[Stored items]
┌────────

(** The array [content] of [provideContent] just before the [join] of
    line 100, built by the pushes of lines 62-99. *)
Definition provideContent_lines (w : World) (_editor : ICodeEditor)
  : list string :=
  let options := getOptions w _editor in
  let content := [] in
  let content := Js.push content [accessibilityHelpTitle nls] in
  let content :=
    if inDiffEditor options then
      if readOnly options then Js.push content [readonlyDiffEditor nls]
      else Js.push content [editableDiffEditor nls]
    else
      if readOnly options then Js.push content [readonlyEditor nls]
      else Js.push content [editableEditor nls] in
  let turnOnMessage :=
    if isMacintosh then changeConfigToOnMac nls
    else changeConfigToOnWinLinux nls in
  let content :=
    match accessibilitySupport options with
    | Unknown => Js.push content [turnOnMessage]
    | Enabled => Js.push content [auto_on nls]
    | Disabled => Js.push content [auto_off nls; turnOnMessage]
    end in
  let content :=
    if tabFocusMode options then
      Js.push content
        [_descriptionForCommand w ToggleTabFocusModeAction_ID
           (tabFocusModeOnMsg nls) (tabFocusModeOnMsgNoKb nls)]
    else
      Js.push content
        [_descriptionForCommand w ToggleTabFocusModeAction_ID
           (tabFocusModeOffMsg nls) (tabFocusModeOffMsgNoKb nls)] in
  content.

(** [AccessibilityHelpProvider.provideContent], lines 59-101. *)
Definition AccessibilityHelpProvider_provideContent
    (_editor : ICodeEditor) (w : World) : string :=
  Js.join Js.newline (provideContent_lines w _editor).

(** [new AccessibilityHelpProvider(_editor, keybindingService)] in the
    workbench [w]: the field initialisers of lines 37-38 followed by the
    constructor body. *)
Definition AccessibilityHelpProvider (w : World) (_editor : ICodeEditor)
  : IAccessibleContentProvider :=
  let options :=
    {| isHelpMenu := Some true;
       ariaLabel := localize "terminal-help-label" "terminal accessibility help";
       readMoreUrl := None;
       language := None |} in
  let url := helpUrl (getRawOptions w _editor) in
  let options :=
    {| isHelpMenu := isHelpMenu options;
       ariaLabel := ariaLabel options;
       readMoreUrl := url;
       language := language options |} in
  {| id := "editor";
     provideContent := AccessibilityHelpProvider_provideContent _editor;
     options := options;
     onClose := [FocusEditor _editor; DisposeProvider] |}.

End AccessibilityHelpProvider.

(** ** Handlers and the calls they make *)

(** The calls on [ICommandService] and [IAccessibleViewService] that a
    handler makes, recorded in the order they are made. *)
Inductive Call :=
| CallExecuteCommand (commandId : string)
| CallRegisterProvider (p : IAccessibleContentProvider)
| CallShow (providerId : string).

Inductive JsError :=
| TypeError        (* a property read on [undefined] *)
| CommandRejected. (* the promise of [executeCommand] rejected *)

Inductive Completion (A : Type) :=
| Normal (a : A)
| Throw (e : JsError).
Arguments Normal {A} a.
Arguments Throw {A} e.

Record St := { world : World; calls : list Call }.

(** A computation that reads and changes the workbench, logs its service
    calls, and either completes or throws. *)
Definition M (A : Type) : Type := St -> Completion A * St.

#[export] Instance M_ret : MRet M := fun A a s => (Normal a, s).

#[export] Instance M_bind : MBind M := fun A B f m s =>
  match m s with
  | (Normal a, s') => f a s'
  | (Throw e, s') => (Throw e, s')
  end.

Definition throw {A} (e : JsError) : M A := fun s => (Throw e, s).

Definition read {A} (f : World -> A) : M A := fun s => (Normal (f (world s)), s).

Definition log (c : Call) : M unit := fun s =>
  (Normal tt, {| world := world s; calls := calls s ++ [c] |}).

(** What a handler passed to [addImplementation] evaluates to. *)
Inductive Settled :=
| Fulfilled (v : option bool) (* [Some b]: the boolean [b]; [None]: [undefined] *)
| Rejected (e : JsError).

Inductive HandlerResult :=
| Returns (b : bool)
| Throws (e : JsError)
| Promise (p : Settled).

Definition Handler : Type := St -> HandlerResult * St.

(** An arrow function whose body returns a boolean. *)
Definition sync (body : M bool) : Handler := fun s =>
  match body s with
  | (Normal b, s') => (Returns b, s')
  | (Throw e, s') => (Throws e, s')
  end.

(** An [async] arrow function whose body has no [return] statement: the
    promise is fulfilled with [undefined] when the body completes and is
    rejected when it throws. *)
Definition async (body : M unit) : Handler := fun s =>
  match body s with
  | (Normal _, s') => (Promise (Fulfilled None), s')
  | (Throw e, s') => (Promise (Rejected e), s')
  end.

(** A handler started in a workbench with an empty call log. *)
Definition run (h : Handler) (w : World) : HandlerResult * St :=
  h {| world := w; calls := [] |}.

Section Contributions.

Context `{wb : Workbench}.

Definition codeEditorService_getActiveCodeEditor : M (option ICodeEditor) :=
  read getActiveCodeEditor.

Definition codeEditorService_getFocusedCodeEditor : M (option ICodeEditor) :=
  read getFocusedCodeEditor.

(** [await commandService.executeCommand(id)] *)
Definition commandService_executeCommand (commandId : string) : M unit :=
  fun s =>
    let s1 := {| world := world s; calls := calls s ++ [CallExecuteCommand commandId] |} in
    match executeCommand commandId (world s) with
    | Some w' => (Normal tt, {| world := w'; calls := calls s1 |})
    | None => (Throw CommandRejected, s1)
    end.

(** [instantiationService.createInstance(AccessibilityHelpProvider, codeEditor)].
    The constructor reads [this._editor.getRawOptions()], which throws
    when [codeEditor] is [undefined]. *)
Definition createInstance_AccessibilityHelpProvider
    (codeEditor : option ICodeEditor) : M IAccessibleContentProvider :=
  match codeEditor with
  | Some e => read (fun w => AccessibilityHelpProvider w e)
  | None => throw TypeError
  end.

Definition accessibleViewService_registerProvider
    (p : IAccessibleContentProvider) : M unit :=
  log (CallRegisterProvider p).

Definition accessibleViewService_show (providerId : string) : M unit :=
  log (CallShow providerId).

(** The value of [getActiveCodeEditor() || getFocusedCodeEditor()], the
    editor on which both implementations act. *)
Definition currentEditor (w : World) : option ICodeEditor :=
  Js.or (getActiveCodeEditor w) (getFocusedCodeEditor w).

(** The implementation that [EditorAccessibilityHelpContribution] adds to
    [AccessibilityHelpAction], lines 108-120. *)
Definition editorHelpBody : M unit :=
  active ← codeEditorService_getActiveCodeEditor;
  codeEditor ←
    match active with
    | Some e => mret (Some e)
    | None => codeEditorService_getFocusedCodeEditor
    end;
  codeEditor ←
    match codeEditor with
    | Some e => mret (Some e)
    | None =>
        commandService_executeCommand NEW_UNTITLED_FILE_COMMAND_ID;;
        codeEditorService_getActiveCodeEditor
    end;
  provider ← createInstance_AccessibilityHelpProvider codeEditor;
  accessibleViewService_registerProvider provider;;
  accessibleViewService_show "editor".

Definition editorHelpHandler : Handler := async editorHelpBody.

(** The provider object literal of lines 148-156; [hoverContent] is the
    constant captured by the closure [provideContent]. *)
Definition hoverProvider (controller : ModesHoverController)
    (hoverContent : string) : IAccessibleContentProvider :=
  {| id := "hover";
     provideContent := fun _ => hoverContent;
     onClose := [DisposeRegistration; FocusHover controller];
     options :=
       {| isHelpMenu := None;
          ariaLabel := localize "hoverAccessibleView" "Hover Accessible View";
          readMoreUrl := None;
          language := Some "typescript" |} |}.

(** The implementation that [HoverAccessibileViewContribution] adds to
    [AccessibilityViewAction], lines 133-159. *)
Definition hoverBody : M bool :=
  active ← codeEditorService_getActiveCodeEditor;
  editor ←
    match active with
    | Some e => mret (Some e)
    | None => codeEditorService_getFocusedCodeEditor
    end;
  match editor with
  | None => mret false
  | Some editor =>
      controller ← read (fun w => ModesHoverController_get w editor);
      hoverContent ←
        match controller with
        | Some c => read (fun w => getWidgetContents w c)
        | None => mret None
        end;
      match controller, hoverContent with
      | Some controller, Some text =>
          if Js.truthy hoverContent then
            accessibleViewService_registerProvider (hoverProvider controller text);;
            accessibleViewService_show "hover";;
            mret true
          else mret false
      | _, _ => mret false
      end
  end.

Definition hoverHandler : Handler := sync hoverBody.

End Contributions.

(** ** The action that dispatches to the implementations *)

Module PrioritizedAction.

Record ActionImplementation := {
  priority : Z;
  surfaceId : string;
  handler : Handler
}.

(** Modelled from the spec: [addImplementation] of [AccessibilityHelpAction]
    and [AccessibilityViewAction], which are imported from
    [accessibilityContribution].  The implementations are kept sorted by
    descending priority; among equal priorities the one registered
    earlier comes first. *)
Fixpoint addImplementation (i : ActionImplementation)
    (implementations : list ActionImplementation) : list ActionImplementation :=
  match implementations with
  | [] => [i]
  | j :: rest =>
      if (priority j <? priority i)%Z then i :: j :: rest
      else j :: addImplementation i rest
  end.

(** Modelled from the spec: how [invoke] reads the outcome of one handler.
    Only a result that returns or resolves [true] counts as handled; a
    handler that throws or whose promise rejects is treated as [false]. *)
Definition handled (r : HandlerResult) : bool :=
  match r with
  | Returns b => b
  | Promise (Fulfilled (Some b)) => b
  | Promise (Fulfilled None) => false
  | Throws _ => false
  | Promise (Rejected _) => false
  end.

Record Outcome := {
  result : Completion bool;       (* what [invoke] completes with *)
  attempted : list string;        (* surface ids of the handlers called *)
  final : St
}.

(** Modelled from the spec: [invoke] of the same two actions.  It walks
    the implementations in order, stops at the first one that is
    handled, and returns [false] when none is. *)
Fixpoint invoke (implementations : list ActionImplementation) (s : St)
  : Outcome :=
  match implementations with
  | [] => {| result := Normal false; attempted := []; final := s |}
  | i :: rest =>
      let (r, s') := handler i s in
      if handled r then
        {| result := Normal true; attempted := [surfaceId i]; final := s' |}
      else
        let o := invoke rest s' in
        {| result := result o;
           attempted := surfaceId i :: attempted o;
           final := final o |}
  end.

(** A handler is faulty in a state when it throws or its promise rejects
    there. *)
Definition faulty (r : HandlerResult) : bool :=
  match r with
  | Throws _ => true
  | Promise (Rejected _) => true
  | _ => false
  end.

(** The handler that behaves as [h] but returns [false] wherever [h] is
    faulty. *)
Definition returning_false_on_fault (h : Handler) : Handler := fun s =>
  let (r, s') := h s in
  if faulty r then (Returns false, s') else (r, s').

Definition without_faults (i : ActionImplementation) : ActionImplementation :=
  {| priority := priority i;
     surfaceId := surfaceId i;
     handler := returning_false_on_fault (handler i) |}.

End PrioritizedAction.

(** ** The accessible-view service *)

Module ProviderRegistry.

Record t := {
  slots : gmap string IAccessibleContentProvider; (* the provider of each slot *)
  shown : gset string;                            (* the slots being presented *)
  closed : list IAccessibleContentProvider        (* providers that were closed *)
}.

Inductive ShowResult := Presented | NotRegistered.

└────────

**Assignment**
The lines above starting at the one that contains "content [auto_on nls]" and ending at the one that contains "(** [new AccessibilityHelpProvider(_editor, keybindingService)]" must be transcribed exactly, and no other lines may appear.

**Answer area**
    | Enabled => Js.push content [auto_on nls]
    | Disabled => Js.push content [auto_off nls; turnOnMessage]
    end in
  let content :=
    if tabFocusMode options then
      Js.push content
        [_descriptionForCommand w ToggleTabFocusModeAction_ID
           (tabFocusModeOnMsg nls) (tabFocusModeOnMsgNoKb nls)]
    else
      Js.push content
        [_descriptionForCommand w ToggleTabFocusModeAction_ID
           (tabFocusModeOffMsg nls) (tabFocusModeOffMsgNoKb nls)] in
  content.

(** [AccessibilityHelpProvider.provideContent], lines 59-101. *)
Definition AccessibilityHelpProvider_provideContent
    (_editor : ICodeEditor) (w : World) : string :=
  Js.join Js.newline (provideContent_lines w _editor).

(** [new AccessibilityHelpProvider(_editor, keybindingService)] in the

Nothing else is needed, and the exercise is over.